Word for word, set down every line of the entries below from the line with "p_leases p !!" to the line with "check! name_ok (v_text", including both, and no other line.
══════════════════════════════
(* ===== verification/PoolTheorems.v ===== *)
(** What the pool promises: no slot is handed out twice, none is lost, no job
    waits beside a free slot, the oldest job goes first to the best provider,
    and a call of [Acquire] that gives up returns and leaves no slot taken. *)

From S2P Require Import Prelude Pool PoolFacts PoolSystem.
Local Open Scope Z_scope.

Section Slots.
Context {T : Type}.
Implicit Types (p : Pool T) (pr : Provider T) (name : string) (a w l : nat).

(** ** How many jobs one dispatch serves *)

(** The free slots of a service: those of its providers, where any are free. *)
Definition room (heap : gmap nat (Provider T)) (ps : list nat) : nat :=
  foldr (fun a n => (match heap !! a with
                     | Some pr => if available pr then Z.to_nat (free pr) else 0
                     | None => 0
                     end + n)%nat) 0%nat ps.

Lemma room_insert_other heap ps a pr : a ∉ ps -> room (<[a := pr]> heap) ps = room heap ps.
Proof.
  induction ps as [|b ps IH]; [done|]. rewrite not_elem_of_cons. intros [Hne Hin]. simpl.
  rewrite lookup_insert_ne by done. by rewrite IH.
Qed.

Lemma room_take heap ps a pr :
  NoDup ps -> a ∈ ps -> heap !! a = Some pr -> available pr = true ->
  S (room (<[a := with_busy (pr_busy pr + 1) pr]> heap) ps) = room heap ps.
Proof.
  intros Hnd Hin Ha Hav. assert (available pr = true -> 0 < free pr) as Hf.
  { unfold available, free. destruct (pr_gone pr); simpl; lia. }
  specialize (Hf Hav).
  induction ps as [|b ps IH]; [by apply elem_of_nil in Hin|].
  apply NoDup_cons in Hnd as [Hb Hnd]. simpl. rewrite lookup_insert. case_decide as E.
  - subst b. rewrite room_insert_other by done. rewrite Ha, Hav. unfold available, free in *.
    simpl. destruct (pr_gone pr); [done|]. simpl in *. case_match; lia.
  - apply elem_of_cons in Hin as [?|Hin]; [done|]. rewrite <- IH by done. lia.
Qed.

Lemma room_best p name : best p name = None <-> room (p_heap p) (providers p name) = 0%nat.
Proof.
  rewrite best_None. induction (providers p name) as [|a ps IH]; simpl.
  - split; [done|]. intros _ a pr Ha. by apply elem_of_nil in Ha.
  - assert (forall pr, available pr = true -> 0 < free pr) as Hf.
    { intros pr. unfold available, free. destruct (pr_gone pr); simpl; lia. }
    split.
    + intros H. destruct (p_heap p !! a) as [pr|] eqn:Ha.
      * rewrite (H a pr) by (done || by left). apply IH. intros b q Hb. apply H. by right.
      * apply IH. intros b q Hb. apply H. by right.
    + intros H b q [->|Hb]%elem_of_cons Hq.
      * rewrite Hq in H. destruct (available q) eqn:E; [|done]. specialize (Hf q E). simpl in H. lia.
      * apply (proj2 IH) with b; [lia | done | done].
Qed.

(** ** Queues *)

(** The result of a dispatch: the [k] oldest waiters, and only they, were
    handed a lease of the service. *)
Definition served name p p' (k : nat) : Prop :=
  waiters p' name = drop k (waiters p name) /\
  (forall i w, (i < k)%nat -> waiters p name !! i = Some w ->
     exists l a, p_chans p' !! w = Some (Some l) /\ p_leases p' !! l = Some (mkLease name a false) /\
       p_leases p !! l = None /\ a ∈ providers p name).

(** A lease that was handed over stays handed over. *)
Lemma grants_keep name q p' w l ls :
  core q -> rtc (grant name) q p' ->
  p_chans q !! w = Some (Some l) -> p_leases q !! l = Some ls ->
  p_chans p' !! w = Some (Some l) /\ p_leases p' !! l = Some ls.
Proof.
  intros H R. revert H. induction R as [|p1 p2 p3 G _ IH]; [done|]. intros H Hc Hl.
  apply IH; [by eapply grant_core| |].
  - destruct G as [v ? ? ? ? ? Hv]. simpl. rewrite lookup_insert_ne; congruence.
  - destruct (core_fresh _ H (p_next p1)) as (_ & ? & _); [lia|].
    destruct G. simpl. rewrite lookup_insert_ne; congruence.
Qed.
(* ===== verification/ConfBuild.v ===== *)
(** What the keys of a configuration file mean: internal/conf/build.go, and
    [Parse] and [Load] of internal/conf/conf.go.

    The operating system's host name and [time.ParseDuration] are parameters:
    the source only asks whether they give a value, and which. *)

From S2P Require Import Prelude Bytes GoStrings Conf ConfParse.
Local Open Scope go_scope.
Local Open Scope N_scope.

(** What the standard library is asked for. *)
Class Environment : Type := {
  os_Hostname : option string;
  ParseDuration : string -> option Z;      (* nanoseconds *)
}.

Definition hostname `{Environment} : string :=
  match os_Hostname with
  | Some h =>
      if negb (bool_decide (h = ""%string)) && (slen h <=? 255) && ValidString h then h else "httppooler"
  | None => "httppooler"
  end.

Section File.
Context `{Environment} (file : string).

Abbreviation refuse := (refuse file).

(** ** Values *)
Definition name_ok (s : string) (line : N) (what : string) : result ConfError unit :=
  if bool_decide (s = ""%string) then refuse line (EmptyText what)
  else if 255 <? slen s then refuse line (LongText what (slen s))
  else if negb (ValidString s) then refuse line (TextNotUTF8 what)
  else Ok tt.

Definition text (v : value) (what : string) : result ConfError string :=
  check! name_ok (v_text v) (v_line v) what in Ok (v_text v).

Definition role (v : value) : result ConfError ConfRole :=
  if bool_decide (v_text v = "server"%string) then Ok RoleIsServer
  else if bool_decide (v_text v = "client"%string) then Ok RoleIsClient
  else refuse (v_line v) (BadRole (v_text v)).

Definition port_ok (port : list byte) : bool :=
  match Atoi port with Some n => ((1 <=? n) && (n <=? 65535))%Z | None => false end.

Definition address (v : value) (what : string) (needHost : bool) : result ConfError string :=
  match SplitHostPort (bytes_of (v_text v)) with
  | None => refuse (v_line v) (NotHostPort what (v_text v))
  | Some (host, port) =>
      if negb (port_ok port) then refuse (v_line v) (NotAPort what (string_of port))
      else if needHost && bool_decide (host = []) then refuse (v_line v) (NoHost what (v_text v))
      else Ok (v_text v)
  end.

Definition secret (v : value) : result ConfError (list byte) :=
  if negb (slen (v_text v) =? SecretSize * 2) then refuse (v_line v) (SecretLength (slen (v_text v)))
  else match hex_decode (bytes_of (v_text v)) with
       | None => refuse (v_line v) SecretNotHex
       | Some key => Ok key
       end.

Definition duration (v : value) : result ConfError Z :=
  match ParseDuration (v_text v) with
  | None => refuse (v_line v) (NotADuration (v_text v))
  | Some d => if (d <=? 0)%Z then refuse (v_line v) (NotAWait (v_text v)) else Ok d
  end.

Definition number (v : value) (what : string) (low : N) : result ConfError N :=
  match ParseUint 16 (bytes_of (v_text v)) with
  | None => refuse (v_line v) (NotANumber what (v_text v) low)
  | Some n => if n <? low then refuse (v_line v) (TooSmall what n low) else Ok n
  end.

(** ** Sections *)

(** The line of a key; every key of [s_order] is in the map. *)
Definition key_line (s : section) (key : string) : N :=
  match s_keys s !! key with Some v => v_line v | None => 0 end.

Definition known (s : section) (allowed : list string) : result ConfError unit :=
  match filter (fun key => key ∉ allowed) (s_order s) with
  | key :: _ => refuse (key_line s key) (UnknownKey key (s_kind s) (s_name s))
  | [] => Ok tt
  end.

(** [service]: the name's shape, and that no section of the kind had it; the
    map of the names seen is returned. *)
Definition service (s : section) (seen : gmap string N) : result ConfError (gmap string N) :=
  check! name_ok (s_name s) (s_line s) "service name" in
  match seen !! s_name s with
  | Some line => refuse (s_line s) (SectionTwice (s_kind s) (s_name s) line)
  | None => Ok (<[s_name s := s_line s]> seen)
  end.

(** One key of the [peer] section; [known] has left no other. *)
Definition peer_key (key : string) (v : value) (c : Conf) : result ConfError Conf :=
  if bool_decide (key = "role"%string) then
    let! r := role v in
    Ok (mkConf r (cf_Listen c) (cf_Server c) (cf_Secret c) (cf_Name c) (cf_QueueTimeout c) (cf_Consume c) (cf_Provide c))
  else if bool_decide (key = "listen"%string) then
    let! a := address v "listen" false in
    Ok (mkConf (cf_Role c) a (cf_Server c) (cf_Secret c) (cf_Name c) (cf_QueueTimeout c) (cf_Consume c) (cf_Provide c))
  else if bool_decide (key = "server"%string) then
    let! a := address v "server" true in
    Ok (mkConf (cf_Role c) (cf_Listen c) a (cf_Secret c) (cf_Name c) (cf_QueueTimeout c) (cf_Consume c) (cf_Provide c))
  else if bool_decide (key = "secret"%string) then
    let! k := secret v in
    Ok (mkConf (cf_Role c) (cf_Listen c) (cf_Server c) k (cf_Name c) (cf_QueueTimeout c) (cf_Consume c) (cf_Provide c))
  else if bool_decide (key = "name"%string) then
    let! n := text v "name" in
    Ok (mkConf (cf_Role c) (cf_Listen c) (cf_Server c) (cf_Secret c) n (cf_QueueTimeout c) (cf_Consume c) (cf_Provide c))
  else if bool_decide (key = "queue_timeout"%string) then
    let! d := duration v in
    Ok (mkConf (cf_Role c) (cf_Listen c) (cf_Server c) (cf_Secret c) (cf_Name c) d (cf_Consume c) (cf_Provide c))
  else Ok c.

Fixpoint peer_keys (s : section) (keys : list string) (c : Conf) : result ConfError Conf :=
  match keys with
  | [] => Ok c
  | key :: keys =>
      let v := default (mkValue "" 0) (s_keys s !! key) in
      let! c := peer_key key v c in peer_keys s keys c
  end.

Definition peer (s : section) (c : Conf) : result ConfError Conf :=
  check! known s ["role"; "listen"; "server"; "secret"; "name"; "queue_timeout"]%string in
  peer_keys s (s_order s) c.

Definition consume (s : section) (seen : gmap string N) (c : Conf) : result ConfError (Conf * gmap string N) :=
  check! known s ["listen"%string] in
  let! seen := service s seen in
  match s_keys s !! "listen"%string with
  | None => refuse (s_line s) (NoListen (s_name s))
  | Some v =>
      let! listen := address v "listen" false in
      Ok (mkConf (cf_Role c) (cf_Listen c) (cf_Server c) (cf_Secret c) (cf_Name c) (cf_QueueTimeout c)
            (cf_Consume c ++ [mkConsume (s_name s) listen]) (cf_Provide c), seen)
  end.

(** A number that may be left out. *)
Definition number_or (s : section) (key : string) (low dflt : N) : result ConfError N :=
  match s_keys s !! key with Some v => number v key low | None => Ok dflt end.

Definition provide (s : section) (seen : gmap string N) (c : Conf) : result ConfError (Conf * gmap string N) :=
  check! known s ["upstream"; "max_concurrent"; "priority"]%string in
  let! seen := service s seen in
  match s_keys s !! "upstream"%string with
  | None => refuse (s_line s) (NoUpstream (s_name s))
  | Some v =>
      let! upstream := address v "upstream" true in
      let! max := number_or s "max_concurrent" 1 DefaultConcurrent in
      let! priority := number_or s "priority" 0 DefaultPriority in
      Ok (mkConf (cf_Role c) (cf_Listen c) (cf_Server c) (cf_Secret c) (cf_Name c) (cf_QueueTimeout c)
            (cf_Consume c) (cf_Provide c ++ [mkProvide (s_name s) upstream max priority]), seen)
  end.

(** A refusal about a key of the [peer] section: at the key, if it is there. *)
Definition refuse_key {A} (s : section) (key : string) (msg : conf_msg) : result ConfError A :=
  refuse (match s_keys s !! key with Some v => v_line v | None => s_line s end) msg.

Definition has_key (s : section) (key : string) : bool := bool_decide (is_Some (s_keys s !! key)).

(** [checkRole]; a conf with a role has a [peer] section. *)
Definition checkRole (c : Conf) (s : option section) : result ConfError unit :=
  match cf_Role c, s with
  | RoleNone, _ | _, None => Ok tt
  | r, Some s =>
      if bool_decide (cf_Secret c = []) then refuse_key s "secret" NoSecret
      else if bool_decide (r = RoleIsClient) && bool_decide (cf_Server c = ""%string) then refuse_key s "server" NoServer
      else if bool_decide (r = RoleIsClient) && has_key s "listen" then
        refuse_key s "listen" (ServerKeyOnClient "listen")
      else if bool_decide (r = RoleIsClient) && has_key s "queue_timeout" then
        refuse_key s "queue_timeout" (ServerKeyOnClient "queue_timeout")
      else if bool_decide (r = RoleIsServer) && has_key s "server" then
        refuse_key s "server" ClientKeyOnServer
      else Ok tt
  end.

(** ** [build] *)
Record building : Type := mkBuilding {
  bg_conf : Conf;
  bg_peer : option section;
  bg_consumed : gmap string N;
  bg_provided : gmap string N;
}.

Definition build_start : building :=
  mkBuilding (mkConf RoleNone DefaultListen "" [] hostname DefaultQueueTimeout [] []) None ∅ ∅.

(** One turn of [build]'s loop. *)
Definition build_section (b : building) (s : section) : result ConfError building :=
  if bool_decide (s_kind s = "peer"%string) then
    match bg_peer b with
    | Some old => refuse (s_line s) (PeerTwice (s_line old))
    | None =>
        let! c := peer s (bg_conf b) in
        Ok (mkBuilding c (Some s) (bg_consumed b) (bg_provided b))
    end
  else if bool_decide (s_kind s = "consume"%string) then
    let! (c, seen) := consume s (bg_consumed b) (bg_conf b) in
    Ok (mkBuilding c (bg_peer b) seen (bg_provided b))
  else if bool_decide (s_kind s = "provide"%string) then
    let! (c, seen) := provide s (bg_provided b) (bg_conf b) in
    Ok (mkBuilding c (bg_peer b) (bg_consumed b) seen)
  else Ok b.

Fixpoint build_sections (ss : list section) (b : building) : result ConfError building :=
  match ss with
  | [] => Ok b
  | s :: ss => let! b := build_section b s in build_sections ss b
  end.

Definition build (ss : list section) : result ConfError Conf :=
  let! b := build_sections ss build_start in
  check! checkRole (bg_conf b) (bg_peer b) in
  Ok (bg_conf b).

Definition Parse (data : list byte) : result ConfError Conf :=
  let! sections := split file data in build sections.

End File.

(** [Load]: the file's content, or the operating system's error. *)
Inductive load_error : Type :=
  | ReadError
  | Refused (e : ConfError).

Definition Load `{Environment} (path : string) (content : option (list byte)) : result load_error Conf :=
  match content with
  | None => Err ReadError
  | Some data => match Parse path data with Ok c => Ok c | Err e => Err (Refused e) end
  end.
(* ===== verification/Announce.v ===== *)
(** From a configuration file to the server's pool: what [Parse] accepts is what
    [Endpoint.hello] announces, what the encoder carries and what [register]
    puts in the pool. *)

From S2P Require Import Prelude Bytes GoStrings Io Message Encode Decode WireFormat DecodeField DecodeFacts Codec Pool PoolFacts Register Queue Conn Conf ConfParse ConfSpec ConfBuild ConfTheorems Endpoint.
Local Open Scope N_scope.

(** ** What the endpoint keeps of its configuration *)
Lemma byName_fold ps (m : gmap string Provide) name :
  NoDup (prov_Service <$> ps) ->
  fold_left (fun m p => <[prov_Service p := p]> m) ps m !! name =
    match list_find (fun p => prov_Service p = name) ps with Some (_, p) => Some p | None => m !! name end.
Proof.
  revert m. induction ps as [|p ps IH]; intros m; simpl; [done|]. intros [Hp Hnd]%NoDup_cons. rewrite IH by done.
  case_decide as Hn.
  - subst name. destruct (list_find _ ps) as [[i q]|] eqn:E; simpl; [|by rewrite lookup_insert_eq].
    apply list_find_Some in E as (Hi & Hq & _). exfalso. apply Hp. rewrite <- Hq.
    apply list_elem_of_fmap. exists q. split; [done|]. by eapply list_elem_of_lookup_2.
  - destruct (list_find _ ps) as [[i q]|]; simpl; [done|]. by rewrite lookup_insert_ne.
Qed.

Lemma byName_own cfg p :
  NoDup (prov_Service <$> cf_Provide cfg) -> p ∈ cf_Provide cfg -> ep_byName (NewEndpoint cfg) !! prov_Service p = Some p.
Proof.
  intros Hnd Hp. simpl. rewrite byName_fold by done.
  destruct (list_find _ _) as [[i q]|] eqn:E.
  - apply list_find_Some in E as (Hi & Hq & _). f_equal.
    apply list_elem_of_lookup in Hp as [j Hj].
    assert (i = j) as ->; [|congruence].
    eapply (NoDup_lookup (prov_Service <$> cf_Provide cfg)); [done| |].
    + rewrite list_lookup_fmap, Hi. simpl. by rewrite Hq.
    + by rewrite list_lookup_fmap, Hj.
  - apply list_find_None in E. rewrite Forall_forall in E. by destruct (E p Hp).
Qed.

(** ** The announcement *)
Definition announcement (cfg : Conf) : Hello := hello (NewEndpoint cfg).

Lemma accepted_all seen infos :
  NoDup (info_Service <$> infos) -> (forall info, info ∈ infos -> info_Service info ∉ seen) -> accepted seen infos = infos.
Proof.
  revert seen. induction infos as [|info infos IH]; intros seen; simpl; [done|].
  intros [Hi Hnd]%NoDup_cons Hs. rewrite bool_decide_false by (apply Hs; by left). f_equal. apply IH; [done|].
  intros info' Hin [E|Hin']%elem_of_cons; [|by apply (Hs info'); [by right|]].
  apply Hi. rewrite <- E. by apply list_elem_of_fmap_2.
Qed.

Lemma announcement_services cfg : info_Service <$> hello_Providers (announcement cfg) = prov_Service <$> cf_Provide cfg.
Proof. unfold announcement, hello. simpl. by rewrite <- list_fmap_compose. Qed.

Lemma announcement_once cfg : valid_conf cfg -> NoDup (info_Service <$> hello_Providers (announcement cfg)).
Proof. intros Hv. rewrite announcement_services. apply Hv. Qed.

Lemma announcement_len cfg : len (hello_Providers (announcement cfg)) = len (cf_Provide cfg).
Proof. unfold announcement, hello, len. simpl. by rewrite length_map. Qed.

Lemma valid_name8 s : valid_name s -> name8_ok s = true.
Proof. intros (_ & Hl & Hv). unfold name8_ok, str8_ok. rewrite Hv. simpl. lia. Qed.

Lemma announcement_encodable cfg :
  valid_conf cfg -> encodable (MHello (announcement cfg)) = (len (cf_Provide cfg) <=? 255).
Proof.
  intros Hv. cbn [encodable]. rewrite announcement_len.
  replace (name8_ok _) with true by (symmetry; apply valid_name8, Hv).
  replace (forallb _ _) with true; [by rewrite andb_true_r|]. symmetry. apply forallb_forall.
  intros info Hin. apply in_map_iff in Hin as (p & <- & Hp%list_elem_of_In).
  pose proof (vf_provide _ Hv) as Hps. rewrite Forall_forall in Hps. destruct (Hps p Hp).
  unfold info_ok. simpl. rewrite valid_name8 by done. simpl. lia.
Qed.

Lemma announcement_typed cfg : valid_conf cfg -> typed_message (MHello (announcement cfg)).
Proof.
  intros Hv. simpl. apply Forall_fmap. eapply Forall_impl; [apply Hv|]. intros p []. split; simpl; [lia | done].
Qed.

(** A client's HELLO at the head of the stream is what the server's [hello] reads. *)
Lemma hello_reads {W} (w : W) h rest fin :
  well_formed (MHello h) ->
  exists conn, Conn.hello (newConn (mkStream (encoding (MHello h) ++ rest) fin) w RoleServer "") = (Ok h, conn).
Proof.
  intros Hw. unfold Conn.hello. simpl.
  pose proof (Next_reads (MHello h) (NewDecoder (mkStream rest fin) RoleServer) Hw eq_refl eq_refl) as Hn.
  unfold prepend, set_r in Hn. simpl in Hn. unfold NewDecoder in *. rewrite Hn. by eexists.
Qed.

(** ** From the file to the pool *)
Section Announce.
Context `{Environment} {T W : Type}.

(** C7. A configuration that parses is served whole: with at most 255 [provide]
    sections the HELLO made of it encodes, the server's [hello] reads it back as
    it was said, and [register] takes every announcement - one provider of each
    section's service, with its slots and priority, behind those already there,
    all of which [withdraw] takes out again.  The endpoint serves each announced
    service by the section that announced it.  With more sections the file is
    accepted all the same, and its HELLO is refused by the encoder. *)
Theorem announced_from_conf file data cfg :
  Parse file data = Ok cfg ->
  (forall p, p ∈ cf_Provide cfg -> ep_byName (NewEndpoint cfg) !! prov_Service p = Some p) /\
  if len (cf_Provide cfg) <=? 255 then
    exists bs, Encode [] (MHello (announcement cfg)) = (bs, None) /\
      (forall (w : W) rest fin, exists conn,
         Conn.hello (newConn (mkStream (bs ++ rest) fin) w RoleServer "") = (Ok (announcement cfg), conn)) /\
      forall (target : T) p, pool_inv p ->
        exists q new, register target (announcement cfg) p = Some (Ok new.*1, q) /\ pool_inv q /\
          new.*2 = map (fun s => mkProviderInfo (prov_Service s) (prov_MaxConcurrent s) (prov_Priority s)) (cf_Provide cfg) /\
          Forall (stands_for target (cf_Name cfg) q) new /\
          (forall name, providers q name = providers p name ++ of_service name new) /\
          forall (q' : Pool T) name a, pool_inv q' -> a ∈ new.*1 -> a ∉ providers (withdraw new.*1 q') name
  else exists e, Encode [] (MHello (announcement cfg)) = ([], Some e).
Proof.
  intros Hv%parse_ok_valid. split; [intros p; apply byName_own, Hv|].
  pose proof (announcement_encodable cfg Hv) as He.
  destruct (len (cf_Provide cfg) <=? 255); [|by apply Encode_refuses].
  exists (encoding (MHello (announcement cfg))). rewrite Encode_spec, He. split; [done|]. split.
  { intros w rest fin. apply hello_reads. split; [by apply announcement_typed | done]. }
  intros target p Hp.
  destruct (register_loop_spec target (hello_Name (announcement cfg)) [] [] (hello_Providers (announcement cfg)) p Hp)
    as (r & q & new & Hr & Hq & Hacc & Hpr & Hst & _ & _ & Hres).
  rewrite (accepted_all [] _ (announcement_once cfg Hv)) in Hacc, Hres by (by intros ? _ ?%elem_of_nil).
  destruct r as [added|e]; [|by destruct Hres]. destruct Hres as [_ ->].
  exists q, new. split_and!; [done..|]. intros q' name a Hq' Ha. by apply withdraw_clears.
Qed.

End Announce.

(** ** A server with one upstream *)
Lemma announced_from_conf_witness :
  exists cfg, Parse (H := demo_environment) "f" demo_server = Ok cfg /\
    announcement cfg = mkHello "box" [mkProviderInfo "llm" 3 100] /\
    (exists bs, Encode [] (MHello (announcement cfg)) = (bs, None)) /\
    exists q (new : list (nat * ProviderInfo)), register 7%nat (announcement cfg) (New 600) = Some (Ok new.*1, q) /\
      new.*2 = [mkProviderInfo "llm" 3 100].
Proof.
  eexists. split; [vm_compute; reflexivity|]. split; [reflexivity|].
  destruct (announced_from_conf (H := demo_environment) (T := nat) (W := list byte) "f" demo_server
    (match Parse (H := demo_environment) "f" demo_server with Ok c => c | Err _ => mkConf RoleNone "" "" [] "" 0 [] [] end))
    as [_ Ha]; [vm_compute; reflexivity|]. vm_compute Parse in Ha. cbn [N.leb len length cf_Provide N.of_nat N.compare] in Ha.
  destruct Ha as (bs & Hb & _ & Hr). split; [exists bs; exact Hb|].
  destruct (Hr 7%nat (New 600) (New_inv 600)) as (q & new & Hq & _ & Hn & _).
  exists q, new. split; [exact Hq | exact Hn].
Defined.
══════════════════════════════
[Result of the exercise]
       p_leases p !! l = None /\ a ∈ providers p name).

(** A lease that was handed over stays handed over. *)
Lemma grants_keep name q p' w l ls :
  core q -> rtc (grant name) q p' ->
  p_chans q !! w = Some (Some l) -> p_leases q !! l = Some ls ->
  p_chans p' !! w = Some (Some l) /\ p_leases p' !! l = Some ls.
Proof.
  intros H R. revert H. induction R as [|p1 p2 p3 G _ IH]; [done|]. intros H Hc Hl.
  apply IH; [by eapply grant_core| |].
  - destruct G as [v ? ? ? ? ? Hv]. simpl. rewrite lookup_insert_ne; congruence.
  - destruct (core_fresh _ H (p_next p1)) as (_ & ? & _); [lia|].
    destruct G. simpl. rewrite lookup_insert_ne; congruence.
Qed.
(* ===== verification/ConfBuild.v ===== *)
(** What the keys of a configuration file mean: internal/conf/build.go, and
    [Parse] and [Load] of internal/conf/conf.go.

    The operating system's host name and [time.ParseDuration] are parameters:
    the source only asks whether they give a value, and which. *)

From S2P Require Import Prelude Bytes GoStrings Conf ConfParse.
Local Open Scope go_scope.
Local Open Scope N_scope.

(** What the standard library is asked for. *)
Class Environment : Type := {
  os_Hostname : option string;
  ParseDuration : string -> option Z;      (* nanoseconds *)
}.

Definition hostname `{Environment} : string :=
  match os_Hostname with
  | Some h =>
      if negb (bool_decide (h = ""%string)) && (slen h <=? 255) && ValidString h then h else "httppooler"
  | None => "httppooler"
  end.

Section File.
Context `{Environment} (file : string).

Abbreviation refuse := (refuse file).

(** ** Values *)
Definition name_ok (s : string) (line : N) (what : string) : result ConfError unit :=
  if bool_decide (s = ""%string) then refuse line (EmptyText what)
  else if 255 <? slen s then refuse line (LongText what (slen s))
  else if negb (ValidString s) then refuse line (TextNotUTF8 what)
  else Ok tt.

Definition text (v : value) (what : string) : result ConfError string :=
  check! name_ok (v_text v) (v_line v) what in Ok (v_text v).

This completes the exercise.